→ The problem
From the entries below, return exactly the lines beginning at the one that contains "Definition first_known (n" and ending at the one that contains "(** A goroutine", both of them included, and only those lines.

---------- Records for this exercise

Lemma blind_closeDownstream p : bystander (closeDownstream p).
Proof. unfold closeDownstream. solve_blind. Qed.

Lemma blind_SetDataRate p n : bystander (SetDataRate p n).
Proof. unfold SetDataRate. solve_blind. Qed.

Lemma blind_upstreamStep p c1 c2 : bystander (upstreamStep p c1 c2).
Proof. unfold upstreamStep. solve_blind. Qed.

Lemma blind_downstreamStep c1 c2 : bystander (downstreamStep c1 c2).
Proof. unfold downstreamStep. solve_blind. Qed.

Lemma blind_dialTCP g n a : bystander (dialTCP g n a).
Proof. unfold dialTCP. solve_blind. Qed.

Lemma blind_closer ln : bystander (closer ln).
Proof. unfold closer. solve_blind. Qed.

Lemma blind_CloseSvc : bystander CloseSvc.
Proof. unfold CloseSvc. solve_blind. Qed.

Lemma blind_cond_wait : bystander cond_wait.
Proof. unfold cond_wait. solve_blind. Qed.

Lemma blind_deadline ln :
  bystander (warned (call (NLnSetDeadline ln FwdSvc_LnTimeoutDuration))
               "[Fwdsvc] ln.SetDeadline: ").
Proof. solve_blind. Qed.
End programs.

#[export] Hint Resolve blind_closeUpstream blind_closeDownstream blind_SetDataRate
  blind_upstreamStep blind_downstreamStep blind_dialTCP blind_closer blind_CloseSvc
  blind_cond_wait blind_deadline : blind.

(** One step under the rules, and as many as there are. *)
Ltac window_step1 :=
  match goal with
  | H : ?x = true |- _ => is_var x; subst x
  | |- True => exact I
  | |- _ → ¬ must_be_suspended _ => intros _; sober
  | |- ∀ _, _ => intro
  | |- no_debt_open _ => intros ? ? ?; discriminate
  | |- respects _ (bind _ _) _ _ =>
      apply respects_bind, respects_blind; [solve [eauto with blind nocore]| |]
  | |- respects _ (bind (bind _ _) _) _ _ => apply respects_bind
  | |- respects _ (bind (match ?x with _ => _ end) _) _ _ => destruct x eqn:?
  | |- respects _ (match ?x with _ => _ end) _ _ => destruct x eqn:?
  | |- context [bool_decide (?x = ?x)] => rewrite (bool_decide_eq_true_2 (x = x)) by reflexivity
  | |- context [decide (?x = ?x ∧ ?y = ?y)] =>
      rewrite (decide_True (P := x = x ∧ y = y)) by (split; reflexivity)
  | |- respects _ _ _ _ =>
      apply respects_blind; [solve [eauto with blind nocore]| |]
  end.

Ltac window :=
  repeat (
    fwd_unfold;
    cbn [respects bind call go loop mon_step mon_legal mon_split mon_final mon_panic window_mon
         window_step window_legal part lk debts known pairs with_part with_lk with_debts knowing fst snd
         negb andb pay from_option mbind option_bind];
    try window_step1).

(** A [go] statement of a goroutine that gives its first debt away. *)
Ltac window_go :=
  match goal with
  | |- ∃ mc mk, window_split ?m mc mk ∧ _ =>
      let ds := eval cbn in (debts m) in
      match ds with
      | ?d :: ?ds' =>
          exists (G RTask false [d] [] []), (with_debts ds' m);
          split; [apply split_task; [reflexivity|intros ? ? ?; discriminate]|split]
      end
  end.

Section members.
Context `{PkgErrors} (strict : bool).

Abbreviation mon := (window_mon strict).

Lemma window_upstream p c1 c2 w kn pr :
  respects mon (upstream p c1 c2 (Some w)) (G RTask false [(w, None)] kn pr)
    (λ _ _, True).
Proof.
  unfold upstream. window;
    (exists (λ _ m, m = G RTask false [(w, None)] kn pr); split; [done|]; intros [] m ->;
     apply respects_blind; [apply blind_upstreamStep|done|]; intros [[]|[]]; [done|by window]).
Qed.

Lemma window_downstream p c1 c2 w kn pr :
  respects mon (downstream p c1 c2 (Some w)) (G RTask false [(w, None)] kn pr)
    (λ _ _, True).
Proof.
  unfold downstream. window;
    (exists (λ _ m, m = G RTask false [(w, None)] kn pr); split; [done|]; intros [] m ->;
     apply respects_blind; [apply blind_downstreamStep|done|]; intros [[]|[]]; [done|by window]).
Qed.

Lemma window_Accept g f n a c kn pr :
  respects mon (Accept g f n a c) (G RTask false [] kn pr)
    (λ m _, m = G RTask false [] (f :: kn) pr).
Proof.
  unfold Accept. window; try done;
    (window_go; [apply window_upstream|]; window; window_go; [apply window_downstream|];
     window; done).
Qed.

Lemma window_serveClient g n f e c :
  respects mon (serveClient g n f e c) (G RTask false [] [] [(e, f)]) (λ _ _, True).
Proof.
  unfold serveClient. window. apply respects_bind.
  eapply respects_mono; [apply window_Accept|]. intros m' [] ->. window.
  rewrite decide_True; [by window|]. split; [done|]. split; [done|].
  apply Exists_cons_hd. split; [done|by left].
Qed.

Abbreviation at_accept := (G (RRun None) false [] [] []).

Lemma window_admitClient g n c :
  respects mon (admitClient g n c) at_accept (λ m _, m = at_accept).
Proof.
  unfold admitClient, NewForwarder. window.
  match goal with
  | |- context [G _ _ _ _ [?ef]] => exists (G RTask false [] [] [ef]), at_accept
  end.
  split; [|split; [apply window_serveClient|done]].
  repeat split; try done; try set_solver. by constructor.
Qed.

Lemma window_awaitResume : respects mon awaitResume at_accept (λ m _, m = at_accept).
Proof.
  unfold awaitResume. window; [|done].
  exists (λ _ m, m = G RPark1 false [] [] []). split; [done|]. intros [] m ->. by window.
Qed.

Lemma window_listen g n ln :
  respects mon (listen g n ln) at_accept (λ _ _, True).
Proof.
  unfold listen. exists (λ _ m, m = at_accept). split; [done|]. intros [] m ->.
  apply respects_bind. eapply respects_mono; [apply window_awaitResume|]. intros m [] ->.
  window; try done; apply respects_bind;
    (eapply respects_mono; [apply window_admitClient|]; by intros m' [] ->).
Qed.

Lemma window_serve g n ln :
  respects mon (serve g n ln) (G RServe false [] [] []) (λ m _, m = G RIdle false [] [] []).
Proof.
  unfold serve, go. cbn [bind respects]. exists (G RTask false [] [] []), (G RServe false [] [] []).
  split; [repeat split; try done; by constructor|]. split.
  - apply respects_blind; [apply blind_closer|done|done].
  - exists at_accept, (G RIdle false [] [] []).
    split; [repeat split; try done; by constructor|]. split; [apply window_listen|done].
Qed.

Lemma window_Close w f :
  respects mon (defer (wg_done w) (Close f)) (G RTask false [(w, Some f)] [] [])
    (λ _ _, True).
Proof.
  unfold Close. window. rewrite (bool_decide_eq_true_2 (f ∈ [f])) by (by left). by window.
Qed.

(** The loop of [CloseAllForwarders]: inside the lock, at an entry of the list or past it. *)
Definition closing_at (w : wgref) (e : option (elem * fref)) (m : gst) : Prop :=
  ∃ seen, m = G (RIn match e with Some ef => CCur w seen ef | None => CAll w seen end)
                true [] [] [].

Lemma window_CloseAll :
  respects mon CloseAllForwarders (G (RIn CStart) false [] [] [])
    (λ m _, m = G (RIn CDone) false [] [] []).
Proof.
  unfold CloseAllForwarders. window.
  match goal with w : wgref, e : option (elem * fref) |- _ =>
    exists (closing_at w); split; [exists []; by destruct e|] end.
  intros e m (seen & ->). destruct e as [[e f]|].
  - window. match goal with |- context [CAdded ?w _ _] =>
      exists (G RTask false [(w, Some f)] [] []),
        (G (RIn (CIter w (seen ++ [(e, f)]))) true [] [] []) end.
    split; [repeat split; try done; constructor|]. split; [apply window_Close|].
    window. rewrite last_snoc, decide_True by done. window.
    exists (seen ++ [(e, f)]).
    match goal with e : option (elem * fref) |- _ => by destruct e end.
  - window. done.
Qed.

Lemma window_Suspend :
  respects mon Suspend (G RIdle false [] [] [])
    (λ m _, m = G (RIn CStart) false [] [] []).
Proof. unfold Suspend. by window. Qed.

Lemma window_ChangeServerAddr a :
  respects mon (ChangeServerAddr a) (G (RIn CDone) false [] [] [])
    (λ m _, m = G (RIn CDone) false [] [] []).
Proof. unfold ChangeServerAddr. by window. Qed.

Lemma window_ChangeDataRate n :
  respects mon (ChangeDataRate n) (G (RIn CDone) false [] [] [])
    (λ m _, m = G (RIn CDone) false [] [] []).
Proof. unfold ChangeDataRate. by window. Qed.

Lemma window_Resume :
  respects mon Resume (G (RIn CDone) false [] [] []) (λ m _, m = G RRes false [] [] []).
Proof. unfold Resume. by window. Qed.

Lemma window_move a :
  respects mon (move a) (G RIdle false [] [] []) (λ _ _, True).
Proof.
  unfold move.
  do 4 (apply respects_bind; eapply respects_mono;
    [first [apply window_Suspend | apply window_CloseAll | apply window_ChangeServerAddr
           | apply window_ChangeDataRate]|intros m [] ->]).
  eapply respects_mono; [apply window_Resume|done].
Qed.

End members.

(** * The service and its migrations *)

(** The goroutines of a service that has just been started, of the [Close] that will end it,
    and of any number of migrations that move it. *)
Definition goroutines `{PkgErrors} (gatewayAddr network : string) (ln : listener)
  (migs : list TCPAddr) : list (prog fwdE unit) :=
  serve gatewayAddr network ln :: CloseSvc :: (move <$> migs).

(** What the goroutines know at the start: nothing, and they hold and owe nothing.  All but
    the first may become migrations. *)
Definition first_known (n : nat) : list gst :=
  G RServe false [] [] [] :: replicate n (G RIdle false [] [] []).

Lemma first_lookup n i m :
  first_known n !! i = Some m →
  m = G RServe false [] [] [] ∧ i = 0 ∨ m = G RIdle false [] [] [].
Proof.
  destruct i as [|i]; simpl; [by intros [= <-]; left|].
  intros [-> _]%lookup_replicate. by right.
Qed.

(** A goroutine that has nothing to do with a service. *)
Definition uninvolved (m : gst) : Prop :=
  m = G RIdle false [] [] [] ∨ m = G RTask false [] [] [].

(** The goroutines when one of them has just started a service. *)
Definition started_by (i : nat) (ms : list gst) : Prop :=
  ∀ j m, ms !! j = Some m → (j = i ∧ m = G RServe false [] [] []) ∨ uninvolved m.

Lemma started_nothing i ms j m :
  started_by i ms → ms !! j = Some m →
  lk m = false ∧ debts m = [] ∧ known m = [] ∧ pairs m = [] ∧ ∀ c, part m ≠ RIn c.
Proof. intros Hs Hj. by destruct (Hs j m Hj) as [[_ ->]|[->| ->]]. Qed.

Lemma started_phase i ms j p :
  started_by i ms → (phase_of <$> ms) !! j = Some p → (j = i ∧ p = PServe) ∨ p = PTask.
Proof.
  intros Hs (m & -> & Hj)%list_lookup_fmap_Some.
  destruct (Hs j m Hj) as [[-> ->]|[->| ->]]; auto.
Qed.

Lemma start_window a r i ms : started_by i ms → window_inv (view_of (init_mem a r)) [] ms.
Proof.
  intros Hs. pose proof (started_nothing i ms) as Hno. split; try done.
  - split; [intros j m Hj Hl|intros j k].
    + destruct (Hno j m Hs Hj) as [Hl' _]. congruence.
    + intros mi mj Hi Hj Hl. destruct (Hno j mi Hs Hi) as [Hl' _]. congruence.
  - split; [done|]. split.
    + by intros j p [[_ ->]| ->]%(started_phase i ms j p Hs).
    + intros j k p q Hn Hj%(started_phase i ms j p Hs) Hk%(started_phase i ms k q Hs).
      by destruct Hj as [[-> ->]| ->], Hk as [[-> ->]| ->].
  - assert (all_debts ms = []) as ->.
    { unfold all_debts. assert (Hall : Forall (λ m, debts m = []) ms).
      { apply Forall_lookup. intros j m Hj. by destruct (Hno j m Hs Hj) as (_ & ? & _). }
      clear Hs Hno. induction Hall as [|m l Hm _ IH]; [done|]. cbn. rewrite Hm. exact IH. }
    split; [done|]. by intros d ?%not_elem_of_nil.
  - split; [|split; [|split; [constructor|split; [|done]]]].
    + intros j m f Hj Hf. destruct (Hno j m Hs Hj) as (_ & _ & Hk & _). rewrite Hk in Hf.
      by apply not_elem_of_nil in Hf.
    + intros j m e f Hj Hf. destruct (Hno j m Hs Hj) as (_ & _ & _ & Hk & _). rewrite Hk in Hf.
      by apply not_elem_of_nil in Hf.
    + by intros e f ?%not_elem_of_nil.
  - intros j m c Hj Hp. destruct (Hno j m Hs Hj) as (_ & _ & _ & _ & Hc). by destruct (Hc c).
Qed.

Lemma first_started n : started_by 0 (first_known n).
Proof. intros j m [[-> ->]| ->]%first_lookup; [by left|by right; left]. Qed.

--------------------

→ Solution to this task
Definition first_known (n : nat) : list gst :=
  G RServe false [] [] [] :: replicate n (G RIdle false [] [] []).

Lemma first_lookup n i m :
  first_known n !! i = Some m →
  m = G RServe false [] [] [] ∧ i = 0 ∨ m = G RIdle false [] [] [].
Proof.
  destruct i as [|i]; simpl; [by intros [= <-]; left|].
  intros [-> _]%lookup_replicate. by right.
Qed.

(** A goroutine that has nothing to do with a service. *)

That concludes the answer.